К сожалению, нам почти ничего не известно об этой шестерке гимназистов, как и о тех, кто впоследствии к ним примкнул. К числу людей, оставивших свой след в истории русской культуры, среди них относится лишь кн. Д. П. Святополк-Мирский, впоследствии известный критик, погибший в сталинских лагерях. Кузмин был с ним знаком еще с начала 1907 года, когда группа воспитанников Первой петербургской гимназии, где учился Мирский, собиралась ставить блоковский «Балаганчик» с музыкой Кузмина, но спектакль не состоялся[200]. Предположительно можно идентифицировать еще только одного человека из этой группы. Названный Кузминым Покровский, возможно, тот же самый Корнилий Павлович Покровский, которому впоследствии будет посвящен кузминский стихотворный цикл «Лазарь». Он входил в круг поклонников А. Д. Радловой; достоверно известно, что он покончил с собой летом 1938 года[201].
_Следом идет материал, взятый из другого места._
(* ===== verification/_CoqProject ===== *)
-Q . S2P
Prelude.v
RustStr.v
Errors.v
Net.v
PieceMap.v
Ranges.v
Segment.v
Scheduler.v
SchedInv.v
SchedSpec.v
Planner.v
Reserve.v
Assign.v
Dynamic.v
SchedProps.v
AssignProps.v
Cache.v
Writer.v
WriterInv.v
WriterProps.v
WriterRun.v
Flow.v
Retry.v
Response.v
RangeValidate.v
Control.v
Resume.v
Checkpoint.v
Filename.v
Checksum.v
OutputFile.v
Config.v
Request.v
Hedge.v
Workers.v
Owned.v
WorkersInv.v
Sessions.v
Multi.v
WriterStream.v
Single.v
SingleInv.v
SingleProps.v
Download.v
DownloadInv.v
DownloadProps.v
Float64.v
Progress.v
IpPolicy.v
IpPolicyProps.v
Clients.v
Manager.v
Callback.v
BodySink.v
Head.v
Pools.v
Driver.v
DriverInv.v
DriverSteps.v
DriverRuns.v
DriverProps.v
Wakeup.v
Pending.v
Recovered.v
RecoveredProps.v
Observation.v
RateLimiter.v
ObservationProps.v
Recovery.v
RecoveryProps.v
RecoveryRun.v
Pool.v
PoolProps.v
IpText.v
Http.v
Dns.v
Transport.v
HttpProps.v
В записи от 10 октября обращает на себя внимание выражение «мои гимназисты», свидетельствующее об известной степени уже возникшей близости: «Видел моих гимназистов, собирающихся очень скоро ко мне». 15 октября они действительно посещают Кузмина: «Что было? Скучаю; ездил за провизией, были гимназисты, Сомов, Нувель; Белый надул. Пили чай, болтали, я читал; молодые люди еще оставались. Какой-то осадок есть во мне». Но затем в общении или по, крайней мере, в его фиксации следует довольно долгий перерыв, когда Кузмин кажется полностью поглощенным своим чувством, обращенным на Наумова. 26 октября Наумов попадает с растяжением связок в лазарет на довольно долгое время, Кузмин постоянно ходит навещать его, но одновременно начинает снова и еще чаще встречаться с гимназистами. 28 сентября у него в гостях Святополк-Мирский, 2 ноября — вся компания: «Приплелся Тамамшев, приехал Сережа, пришли гимназисты. Они всё хотят ко мне приводить разных юношей; что же, в час добрый; описывали мне кандидатов: красивый, из хорошей семьи и т. д. Сидели долго. Нужно бы их звать поодиночке. Покровский, несмотря на мордальонность, очень мне нравится».
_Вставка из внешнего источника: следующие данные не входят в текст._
Definition try_bind {S A B} (m : StateOpt S A) (k : A -> StateOpt S B) : StateOpt S B :=
  fun s => match m s with
           | (Some a, s') => k a s'
           | (None, s') => (None, s')
           end.

Definition get_state {S} : StateOpt S S := fun s => (Some s, s).

Definition put_state {S} (s : S) : StateOpt S unit := fun _ => (Some tt, s).

(** A pure [Option] value under [?]. *)
Definition lift_option {S A} (o : option A) : StateOpt S A := fun s => (o, s).

Notation "'let?' x ':=' m 'in' k" := (try_bind m (fun x => k))
  (at level 10, x name, m at level 100, k at level 200).

(** The keys of a [BTreeMap] in iteration order, and those of a sub-range. *)
Definition btree_keys {A} (m : gmap nat A) : list nat :=
  merge_sort le (map_to_list m).*1.

Definition btree_range {A} (m : gmap nat A) (lo hi : nat) : list nat :=
  filter (fun k => lo <= k < hi)%nat (btree_keys m).

(** ** Bit vectors

    A [BitVec] is the list of its bits; [first_one] and [first_zero] are the
    scans the scheduler runs over a slice. *)

Fixpoint first_one (bits : list bool) : option nat :=
  match bits with
  | [] => None
  | true :: _ => Some 0%nat
  | false :: rest => S <$> first_one rest
  end.

Definition first_zero (bits : list bool) : option nat :=
  first_one (negb <$> bits).

Lemma first_one_Some bits i :
  first_one bits = Some i <->
  bits !! i = Some true /\ forall j, (j < i)%nat -> bits !! j = Some false.
Proof.
  revert i. induction bits as [|b bits IH]; intros i; simpl.
  - split; [done | intros [? _]; done].
  - destruct b.
    + split.
      * intros [= <-]. split; [done | lia].
      * intros [Hi Hlt]. destruct i as [|i]; [done|].
        specialize (Hlt 0%nat ltac:(lia)). done.
    + destruct (first_one bits) as [k|] eqn:E; simpl; split.
      * intros [= <-]. destruct (proj1 (IH k) eq_refl) as [Hk Hlt].
        split; [done|]. intros [|j] Hj; [done|]. apply Hlt. lia.
      * intros [Hi Hlt]. destruct i as [|i]; [done|]. simpl in Hi.
        assert (Some k = Some i) as [= ->]; [|done].
        apply IH. split; [done|]. intros j Hj. apply (Hlt (S j)). lia.
      * done.
      * intros [Hi Hlt]. destruct i as [|i]; [done|]. simpl in Hi.
        assert (None = Some i) as E'; [|done].
        apply IH. split; [done|]. intros j Hj. apply (Hlt (S j)). lia.
Qed.

Lemma first_one_None bits :
  first_one bits = None <-> forall i, bits !! i <> Some true.
Proof.
  induction bits as [|b bits IH]; simpl.
  - split; [|done]. intros _ i. by rewrite lookup_nil.
  - destruct b.
    + split; [done|]. intros H. by destruct (H 0%nat).
    + destruct (first_one bits) as [k|] eqn:E; simpl.
      * split; [done|]. intros H. exfalso.
        apply first_one_Some in E as [E _]. by apply (H (S k)).
      * split; [|done]. intros _ [|i]; [done|]. by apply IH.
Qed.

Lemma first_zero_Some (bits : list bool) i :
  first_zero bits = Some i <->
  bits !! i = Some false /\ forall j, (j < i)%nat -> bits !! j = Some true.
Proof.
  unfold first_zero. rewrite first_one_Some.
  assert (forall j b, (negb <$> bits) !! j = Some b <-> bits !! j = Some (negb b)) as H.
  { intros j b. rewrite list_lookup_fmap. destruct (bits !! j) as [[|]|], b; simpl; by split. }
  rewrite H. setoid_rewrite H. done.
Qed.

Lemma first_zero_None (bits : list bool) : first_zero bits = None -> forall i, bits !! i <> Some false.
Proof.
  unfold first_zero. rewrite first_one_None. intros H i E. apply (H i).
  by rewrite list_lookup_fmap, E.
Qed.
5 ноября Кузмин отправляется на очередную «оргию» с Венгеровыми: «Перед грациями заехал к Renouveau выслушать отчет <о свидании с Наумовым>, оказавшийся довольно плачевным: незначительность разговора, холод, кокетство, внешняя любезность, стена. В<альтер> Ф<едорович> был в мрачной меланхолии. Я утешал его, чувствуя себя почти исцеленным. Свидание у них на субботу. Que le bon Dieu les bénisse! Болтали, играли Cimarosa. У Венгеровых была зеленая скука. Сомов пел, Изабелла играла, Зинаида говорила глупость за глупостью, я читал, Валечка хандрил. Чудные ночи, гулять бы, кататься, пить вино с тем, кого любишь на время». Совершенно очевидно, что даже самое веселое из препровождений времени, какое знал до того Кузмин, превратилось для него в докуку, что заставило с еще большей страстью желать встреч с молодыми людьми.